Scores of disabled people in East Renfrewshire have had a disability benefit stopped during extended hospital stays under a rule that charities say penalises the most vulnerable.

A new report released under Freedom of Information laws shows the total number of Personal Independence Payment (PIP) suspensions under the so-called “hospitalisation rule” in the area increased from 40 at the end of April 2020 to 70 at the end of April this year.

The figures, analysed by the BBC Shared Data Unit, were published after a court case was withdrawn which had been set to challenge the lawfulness of the rule through an application for judicial review.

Under the hospitalisation rule, a person’s entitlement to the PIP disability benefit is suspended if they have received care in a hospital or a similar institution for 28 days or more.

Critics say the rule particularly affects people with profound and multiple learning disabilities (PMLD) who are more likely to have lengthy hospital stays.

They also stress that a disability does not go away when the person enters hospital and the costs incurred by family members are often higher during this time.
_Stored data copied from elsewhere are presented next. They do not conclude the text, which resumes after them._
(* ===== verification/Ifset.v ===== *)
(** Interface settings through netlink ([ifset.c]): the requests that set flags,
    addresses, routes and the MTU, the dumps that are read back, and the functions
    [perform_*] that ndhc-ifch and the start-up code call.

    [ifset.c] keeps a sequence number and uses the configuration of the process it
    runs in; these and the system calls made form the record [ifset_world]. *)

From S2P Require Import Prelude Types World Samples Ifchange Nl Netlink.

Definition RTM_SETLINK : Z := 19.
Definition RTM_NEWADDR : Z := 20.
Definition RTM_DELADDR : Z := 21.
Definition RTM_NEWROUTE : Z := 24.
Definition NLM_F_ACK : Z := 0x4.
Definition NLM_F_REPLACE : Z := 0x100.
Definition NLM_F_CREATE : Z := 0x400.
Definition IFA_ADDRESS : Z := 1.
Definition IFA_LOCAL : Z := 2.
Definition IFA_BROADCAST : Z := 4.
Definition IFA_F_PERMANENT : Z := 0x80.
Definition IFLA_MTU : Z := 4.
Definition RTA_DST : Z := 1.
Definition RTA_OIF : Z := 4.
Definition RTA_GATEWAY : Z := 5.
Definition RTA_PRIORITY : Z := 6.
Definition RT_SCOPE_UNIVERSE : Z := 0.
Definition RTPROT_DHCP : Z := 16.
Definition RTN_UNICAST : Z := 1.
Definition ERFKILL : Z := 132.
Definition sizeof_rtmsg : Z := 12.

(** * Process state *)

Inductive ifset_action :=
| ISocket                              (** [socket(AF_NETLINK, ...)] *)
| ISend (fd : Z) (msg : list Z)        (** [safe_sendto] *)
| IClose (fd : Z).

Record ifset_world := mk_ifset_world {
  if_config : client_config_t;
  ifset_nl_seq : Z;
  if_tick : nat;
  if_trace : list ifset_action         (** latest first *)
}.
#[export] Instance ifset_world_eta : Eta ifset_world := fun r =>
  mk_ifset_world (if_config r) (ifset_nl_seq r) (if_tick r) (if_trace r).

Class IfsetEnv := {
  ie_socket : nat -> Z;                (** a descriptor or -1 *)
  ie_sendto : nat -> Z;
  ie_recvmsg : nat -> nl_reply;
  ie_fuel : nat                        (** bound on the datagrams of one dump *)
}.

Notation IM := (St ifset_world).
Lemma ifset_requests_wellformed_witness :
  let env : IfsetEnv := {| ie_socket := fun _ => 3; ie_sendto := fun _ => -1; ie_recvmsg := fun _ => NlAgain; ie_fuel := 1 |} in
  let w := mk_ifset_world sample_config 7 0 [] in
  let m := addr_request RTM_NEWADDR IFA_F_PERMANENT 0 (Some [10; 0; 0; 9]) None 24 7 (ifindex sample_config) in
  ifset_ok w /\
  rtnl_addr_broadcast_send 3 RTM_NEWADDR IFA_F_PERMANENT 0 (Some [10; 0; 0; 9]) None 24 w =
    rtnl_do_send 3 (msg_image m) (w <| ifset_nl_seq := 8 |>) /\
  msg_ok m /\ nlmsg_len (msg_image m) 0 = Some (zlen (msg_image m)).
Proof.
  intros env w m. assert (Hw : ifset_ok w) by by split. split; [exact Hw|].
  destruct (ifset_requests_wellformed w 3 Hw) as (Ha & _).
  apply (Ha RTM_NEWADDR IFA_F_PERMANENT 0 (Some [10; 0; 0; 9]) None 24); try done. by left.
Defined.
Dan Scorer, head of policy at learning disability charity Mencap, said people with PMLD were “more likely to fall foul of the 28-day rule” and the loss of financial help could have a detrimental impact on the ability of family members and carers to continue to provide support.

Although the judicial review case has been withdrawn, Mr Scorer added that Mencap will continue to work with affected people to challenge the rule’s fairness.

The Department for Work and Pensions has said it is committed to ensuring disabled people get all of the support to which they are entitled.

A spokesperson told the Barrhead News: “It is a long-standing rule that payment of extra costs benefits, such as PIP, is suspended after the first 28 days in a hospital or similar institution to avoid double provision from public funds.

“While the number of hospitalisation suspensions has gone up, so has the number of PIP awards. Suspensions still form a very small proportion of the overall PIP caseload.”